Tokenization -- Converts the formatted conversation to token IDs using tokenizer_image_token(), which handles the special IMAGE_TOKEN_INDEX = -200 placeholder.

Label masking -- Copies input_ids to labels and masks user turn tokens with IGNORE_INDEX = -100.

Modality-aware length reporting -- The modality_lengths property returns positive lengths for samples with images and negative lengths for text-only samples, enabling modality-grouped batching.

Usage

LazySupervisedDataset is instantiated internally by make_supervised_data_module() and is not typically imported directly:

from llava.train.train import LazySupervisedDataset

Code Reference

Source Location

Repository: https://github.com/haotian-liu/LLaVA
File: llava/train/train.py, lines 658--739
Related: make_supervised_data_module() at lines 776--785

Signature

class LazySupervisedDataset(Dataset):
    """Dataset for supervised fine-tuning."""
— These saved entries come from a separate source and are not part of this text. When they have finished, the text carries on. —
Inductive file_error := FileNotRead (path e : string) | FileNotParsed (path : string).

(** [appconfig.Load]; the YAML decoder is a parameter. *)
Definition LoadFile (yaml_Unmarshal : string → option FileConfig) (read_file : string → result string string)
    (path : string) : result file_error FileConfig :=
  match read_file path with
  | Err e => Err (FileNotRead path e)
  | Ok data => match yaml_Unmarshal data with None => Err (FileNotParsed path) | Some fc => Ok fc end
  end.

(** ** What is accepted *)

(** The modes a text of [AUTH_MODES] names. *)
Definition wanted_modes (l : list string) : list string :=
  filter (λ m, m ≠ "") (map (λ m, ToLower (TrimSpace m)) l).

Definition known_mode (m : string) : Prop := m = AuthModeMTLS ∨ m = AuthModeSigned.

Lemma parse_modes_Ok l modes r :
  parse_modes l modes = Ok r ↔ r = (modes ++ wanted_modes l)%list ∧ Forall known_mode (wanted_modes l) ∧ r ≠ [].
Proof.
  revert modes. induction l as [|m l IH]; intros modes; cbn [parse_modes].
  { unfold wanted_modes. cbn. rewrite app_nil_r. destruct modes as [|x modes]; split; [done|naive_solver|by intros [= <-]|naive_solver]. }
  change (wanted_modes (m :: l)) with (filter (λ m, m ≠ "") (ToLower (TrimSpace m) :: map (λ m, ToLower (TrimSpace m)) l)).
  destruct (seqb (ToLower (TrimSpace m)) "") eqn:E; sbool.
  - rewrite filter_cons_False by (intros H; by apply H). apply IH.
  - rewrite filter_cons_True by done. fold (wanted_modes l).
    destruct (_ || _) eqn:E'; [apply orb_true_iff in E'|apply orb_false_iff in E']; rewrite ?seqb_true, ?seqb_false in E'.
    + rewrite IH, <- app_assoc, Forall_cons. unfold known_mode at 2. naive_solver.
    + split; [done|]. intros (_ & [[]]%Forall_cons & _); tauto.
Qed.

Lemma AuthModeEnabled_spec cfg m : AuthModeEnabled cfg m = true ↔ m ∈ AuthModes cfg.
Proof.
  unfold AuthModeEnabled. rewrite existsb_exists. setoid_rewrite seqb_true. setoid_rewrite <- list_elem_of_In. naive_solver.
Qed.

(** What every later part of the program may assume of a loaded configuration. *)
Record valid (cfg : Config) : Prop := {
  v_provider : LLMProvider cfg = "anthropic" ∧ LLMAPIKey cfg ≠ "" ∨
               LLMProvider cfg = "openai-compatible" ∧ LLMBaseURL cfg ≠ "";
  v_model : LLMModel cfg ≠ "";
  v_trust : TLSTrustRootFile cfg ≠ "" ∧ IntermediateCAFile cfg ≠ "" ∧ IntermediateKeyFile cfg ≠ "";
  v_modes : AuthModes cfg ≠ [] ∧ Forall known_mode (AuthModes cfg);
  v_mtls : AuthModeMTLS ∈ AuthModes cfg → TLSServerCertFile cfg ≠ "" ∧ TLSServerKeyFile cfg ≠ "";
  v_signed : AuthModeSigned ∈ AuthModes cfg → HPKEKeyFile cfg ≠ "";
  v_retries : 0 <= LLMMaxRetries cfg;
  v_reload : 0 < TenantsReloadInterval cfg;
  v_addresses : Port cfg ≠ "" ∧ PublicPort cfg ≠ "" ∧ SignedPort cfg ≠ "" ∧ ConfigFile cfg ≠ "";
  v_allow : Forall (λ n, n ≠ "") (AlertManagerSilenceAllow cfg);
}.

Section accepted.
Context (getenv : string → string) (read_file : string → result string string).
Context (ParseFloat : string → option spec_float).

(** The key the environment leads to, if any can be read. *)
Definition key_is (k : string) : Prop :=
  if seqb (getenv "LLM_API_KEY_FILE") "" then k = getenv "ANTHROPIC_API_KEY"
  else ∃ data, read_file (getenv "LLM_API_KEY_FILE") = Ok data ∧
         k = TrimRight data (" " +:+ String "009" (String "013" (String "010" ""))).

(** The environments the brain can be started in. *)
Record env_ok (key : string) (modes : list string) : Prop := {
  e_key : key_is key;
  e_modes : modes = wanted_modes (Split (envOr getenv "AUTH_MODES" "mtls") ",");
  e_known : modes ≠ [] ∧ Forall known_mode modes;
  e_provider : llm_provider getenv = "anthropic" ∧ key ≠ "" ∨
               llm_provider getenv = "openai-compatible" ∧ getenv "LLM_BASE_URL" ≠ "" ∧ getenv "LLM_MODEL" ≠ "";
  e_trust : getenv "TLS_TRUST_ROOT_FILE" ≠ "" ∧ getenv "INTERMEDIATE_CA_FILE" ≠ "" ∧ getenv "INTERMEDIATE_KEY_FILE" ≠ "";
  e_mtls : AuthModeMTLS ∈ modes → getenv "TLS_SERVER_CERT_FILE" ≠ "" ∧ getenv "TLS_SERVER_KEY_FILE" ≠ "";
  e_signed : AuthModeSigned ∈ modes → getenv "HPKE_KEY_FILE" ≠ "";
}.

Lemma envOr_nonempty key fallback : fallback ≠ "" → envOr getenv key fallback ≠ "".
Proof. unfold envOr. destruct (seqb (getenv key) "") eqn:E; sbool; done. Qed.

Lemma ToLower_nonempty s : s ≠ "" → ToLower s ≠ "".
Proof. destruct s as [|a s]; [done|]. intros _. cbn [ToLower]. by repeat case_match. Qed.

Lemma resolveAPIKey_Ok k : resolveAPIKey getenv read_file = Ok k ↔ key_is k.
Proof.
  unfold resolveAPIKey, key_is. destruct (seqb _ ""); cbn [negb]; [split; [by intros [= ->]|by intros ->]|].
  destruct (read_file _) as [data|e]; [|split; [done|by intros (? & ? & _)]].
  split; [intros [= <-]; eauto|]. by intros (? & [= <-] & ->).
Qed.

Lemma validate_provider_Ok cfg :
  validate_provider cfg = Ok tt ↔
  (LLMProvider cfg = "" ∨ LLMProvider cfg = "anthropic") ∧ LLMAPIKey cfg ≠ "" ∨
  LLMProvider cfg = "openai-compatible" ∧ LLMBaseURL cfg ≠ "" ∧ LLMModel cfg ≠ "".
Proof.
  unfold validate_provider. generalize (LLMProvider cfg) (LLMAPIKey cfg) (LLMBaseURL cfg) (LLMModel cfg).
  intros p k b m. destruct (seqb p "" || seqb p "anthropic") eqn:E.
  - apply orb_true_iff in E. rewrite !seqb_true in E. destruct (seqb k "") eqn:Ek; sbool.
    + split; [done|]. intros [[_ ?]|[-> _]]; [done|by destruct E].
    + split; [by left|done].
  - apply orb_false_iff in E. rewrite !seqb_false in E. destruct E as [E1 E2].
    destruct (seqb p "openai-compatible") eqn:E3; sbool.
    + destruct (seqb b "") eqn:Eb; sbool; [|destruct (seqb m "") eqn:Em; sbool].
      * split; [done|]. by intros [[[] _]|(_ & ? & _)].
      * split; [done|]. by intros [[[] _]|(_ & _ & ?)].
      * split; [by right|done].
    + split; [done|]. by intros [[[] _]|[? _]].
Qed.

Lemma validate_files_Ok cfg :
  validate_files cfg = Ok tt ↔
  (TLSTrustRootFile cfg ≠ "" ∧ IntermediateCAFile cfg ≠ "" ∧ IntermediateKeyFile cfg ≠ "") ∧
  (AuthModeMTLS ∈ AuthModes cfg → TLSServerCertFile cfg ≠ "" ∧ TLSServerKeyFile cfg ≠ "") ∧
  (AuthModeSigned ∈ AuthModes cfg → HPKEKeyFile cfg ≠ "").
Proof.
  unfold validate_files. rewrite <- !AuthModeEnabled_spec.
  destruct (seqb (TLSTrustRootFile cfg) "") eqn:E1; sbool; [naive_solver|].
  destruct (seqb (IntermediateCAFile cfg) "") eqn:E2; sbool; [naive_solver|].
  destruct (seqb (IntermediateKeyFile cfg) "") eqn:E3; sbool; [naive_solver|].
  destruct (seqb (TLSServerCertFile cfg) "") eqn:E4, (seqb (TLSServerKeyFile cfg) "") eqn:E5,
    (seqb (HPKEKeyFile cfg) "") eqn:E6; sbool;
    destruct (AuthModeEnabled cfg AuthModeMTLS), (AuthModeEnabled cfg AuthModeSigned); cbn [orb andb];
    (split; [try done; intros _; split_and!; auto|intros ((? & ? & ?) & Hm & Hs); try done]);
    try (by destruct (Hm eq_refl)); by specialize (Hs eq_refl).
Qed.

Lemma Load_Ok cfg :
  Load getenv read_file ParseFloat = Ok cfg ↔
  ∃ key modes, env_ok key modes ∧ cfg = config_of getenv ParseFloat key modes.
Proof.
  unfold Load. split.
  - intros (key & Hk & H)%result_bind_Ok. apply result_bind_Ok in H as (modes & Hm & H).
    apply result_bind_Ok in H as ([] & Hp & H). apply result_bind_Ok in H as ([] & Hf & [= <-]).
    exists key, modes. split; [|done]. apply resolveAPIKey_Ok in Hk. apply parse_modes_Ok in Hm as (-> & Hm & Hne).
    apply validate_files_Ok in Hf as (Hf1 & Hf2 & Hf3). split; try done.
    apply validate_provider_Ok in Hp as [([Hp|Hp] & Hkey)|(Hp & Hb & Hmod)].
    + exfalso. revert Hp. by apply ToLower_nonempty, envOr_nonempty.
    + by left.
    + right. split_and!; [done..|]. revert Hp Hmod. cbn. unfold llm_model. intros ->. by rewrite andb_false_r.
  - intros (key & modes & [H1 -> [H3 H3'] H4 H5 H6 H7] & ->).
    apply resolveAPIKey_Ok in H1. rewrite H1. cbn [mbind result_bind].
    assert (parseAuthModes (envOr getenv "AUTH_MODES" "mtls") = Ok (wanted_modes (Split (envOr getenv "AUTH_MODES" "mtls") ","))) as ->.
    { by apply parse_modes_Ok. }
    cbn [mbind result_bind]. rewrite (proj2 (validate_provider_Ok _)), (proj2 (validate_files_Ok _)); [done|done|].
    cbn. destruct H4 as [[-> ?]|(Hp & Hb & Hm)]; [by left; split; [right|]|right].
    split_and!; [done..|]. unfold llm_model. rewrite Hp. by rewrite andb_false_r.
Qed.
End accepted.

Lemma config_of_valid getenv read_file ParseFloat key modes :
  env_ok getenv read_file key modes → valid (config_of getenv ParseFloat key modes).
Proof.
  intros [H1 H2 [H3 H3'] H4 H5 H6 H7].
  split; cbn; try done.
  - destruct H4 as [?|(? & ? & _)]; auto.
  - unfold llm_model. destruct (seqb (getenv "LLM_MODEL") "") eqn:E; sbool; [|done].
    destruct H4 as [[-> _]|(_ & _ & ?)]; [|done]. cbn. by apply envOr_nonempty.
  - unfold max_retries. destruct (Atoi _) as [n [e|]]; [lia|]. destruct (n <? 0) eqn:E; zbool; lia.
  - unfold reload_interval. destruct (ParseDuration _) as [d|]; [|done]. destruct (d <=? 0) eqn:E; zbool; [done|lia].
  - split_and!; by apply envOr_nonempty.
  - unfold silence_allow. destruct (negb _); [|constructor]. apply Forall_forall. intros x Hx. by apply list_elem_of_filter in Hx as [? _].
Qed.

(** C29: [Load] starts the brain in exactly the environments that name what it
    needs: a readable key file, known transports and at least one, a known
    provider with its key or its URL and model, the trust root, the CA's pair, and
    the files of each enabled transport; and what it then returns satisfies all the
    later parts assume, with no negative retries, no busy polling of the tenants
    and no empty address. *)
Theorem config_load_valid (getenv : string → string) (read_file : string → result string string)
    (ParseFloat : string → option spec_float) :
  (is_Ok (Load getenv read_file ParseFloat) = true ↔ ∃ key modes, env_ok getenv read_file key modes) ∧
  (∀ cfg, Load getenv read_file ParseFloat = Ok cfg → valid cfg ∧ env_ok getenv read_file (LLMAPIKey cfg) (AuthModes cfg)).
Proof.
  split.
  - split.
    + destruct (Load _ _ _) as [cfg|] eqn:E; [|done]. intros _. apply Load_Ok in E as (key & modes & H & _). eauto.
    + intros (key & modes & H). by rewrite (proj2 (Load_Ok _ _ _ _) (ex_intro _ key (ex_intro _ modes (conj H eq_refl)))).
  - intros cfg (key & modes & H & ->)%Load_Ok. split; [by eapply config_of_valid|done].
Qed.

(** ** Numbers *)

Lemma parse_uint_range n s : 0 <= n < 2 ^ 64 → 0 <= (parse_uint n s).1 < 2 ^ 64.
Proof.
  revert n. induction s as [|a s IH]; intros n Hn; [done|]. cbn [parse_uint].
  destruct (negb (is_digit a)) eqn:Ed; [done|]. destruct (_ <=? n) eqn:E1; [done|].
  destruct (2 ^ 64 <=? _) eqn:E2; [done|]. apply IH. zbool. apply negb_false_iff, andb_true_iff in Ed as [Ed _]. zbool. lia.
Qed.

(** Whatever text a setting has, the number kept for it is an int64. *)
Lemma Atoi_range s : in_int64 (Atoi s).1.
Proof.
  unfold Atoi, in_int64. set (p := match s with "" => _ | String _ _ => _ end). destruct p as [neg digits].
  assert (0 <= (ParseUint digits).1 < 2 ^ 64) as Hu.
  { unfold ParseUint. destruct (seqb _ _); [done|]. by apply parse_uint_range. }
  destruct (ParseUint digits) as [un e]. cbn [fst] in Hu.
  assert (in_int64 (if negb neg && (2 ^ 63 <=? un) then (2 ^ 63 - 1, Some ErrRange)
      else if neg && (2 ^ 63 <? un) then (- 2 ^ 63, Some ErrRange) else (if neg then - un else un, None)).1) as H.
  { unfold in_int64. destruct neg; cbn [negb andb].
    - destruct (2 ^ 63 <? un) eqn:E; zbool; cbn [fst]; lia.
    - destruct (2 ^ 63 <=? un) eqn:E; zbool; cbn [fst]; lia. }
  destruct e as [[]|]; [done|exact H|exact H].
Qed.

Lemma Atoi_syntax s : (Atoi s).2 = Some ErrSyntax → (Atoi s).1 = 0.
Proof. unfold Atoi. repeat case_match; try done; cbn; intros; congruence. Qed.

Example Atoi_values :
  (Atoi "60", Atoi "-7", Atoi "+3", Atoi "6O", Atoi "", Atoi "9223372036854775808", Atoi "-99999999999999999999x") =
  ((60, None), (-7, None), (3, None), (0, Some ErrSyntax), (0, Some ErrSyntax),
   (2 ^ 63 - 1, Some ErrRange), (- 2 ^ 63, Some ErrRange)).
Proof. vm_compute. reflexivity. Qed.

(** ** An environment *)

Definition sample_env (k : string) : string :=
  if seqb k "ANTHROPIC_API_KEY" then "sk-legacy"
  else if seqb k "TLS_TRUST_ROOT_FILE" then "root"
  else if seqb k "INTERMEDIATE_CA_FILE" then "inter"
  else if seqb k "INTERMEDIATE_KEY_FILE" then "inter.key"
  else if seqb k "TLS_SERVER_CERT_FILE" then "server.crt"
  else if seqb k "TLS_SERVER_KEY_FILE" then "server.key"
  else "".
    def __init__(self, data_path: str,
                 tokenizer: transformers.PreTrainedTokenizer,
                 data_args: DataArguments):
        super(LazySupervisedDataset, self).__init__()
        list_data_dict = json.load(open(data_path, "r"))
        rank0_print("Formatting inputs...Skip in lazy mode")
        self.tokenizer = tokenizer
        self.list_data_dict = list_data_dict
        self.data_args = data_args

    def __len__(self):
        return len(self.list_data_dict)

    @property
    def lengths(self):
        ...  # Returns word-count-based lengths for each sample

    @property
    def modality_lengths(self):
        ...  # Returns signed lengths (positive=image, negative=text-only)

    def __getitem__(self, i) -> Dict[str, torch.Tensor]:
        ...  # On-demand processing: image load + tokenize + mask labels

Import

from llava.train.train import LazySupervisedDataset

Note: This class is internal to the training pipeline. It is instantiated by make_supervised_data_module() and passed to LLaVATrainer.

I/O Contract

Inputs

**Input Contract**
Name	Type	Required	Description
`data_path`	str	Yes	Path to the JSON file containing conversation data. Each entry has `"conversations"` and optionally `"image"`.
`tokenizer`	PreTrainedTokenizer	Yes	HuggingFace tokenizer for the base LLM (e.g., Vicuna tokenizer).
`data_args`	DataArguments	Yes	Dataclass containing: `image_folder` (str) -- Base directory for image files `image_aspect_ratio` (str) -- `"square"` or `"pad"` `image_processor` (CLIPImageProcessor) -- CLIP preprocessing pipeline `is_multimodal` (bool) -- Whether to process images

Outputs

**Output Contract (per __getitem__ call)**
Name	Type	Description
`input_ids`	torch.Tensor [seq_len]	Tokenized conversation with `IMAGE_TOKEN_INDEX = -200` placeholders for image positions.
`labels`	torch.Tensor [seq_len]	Copy of `input_ids` with user turn tokens masked to `IGNORE_INDEX = -100`.
`image`	torch.Tensor [3, 336, 336]	CLIP-preprocessed image tensor. For text-only samples when `is_multimodal=True`, a zero tensor of the same shape is returned.

Usage Examples

Example 1: Internal Usage via make_supervised_data_module()

From llava/train/train.py lines 776--785 -- how the dataset is instantiated during training.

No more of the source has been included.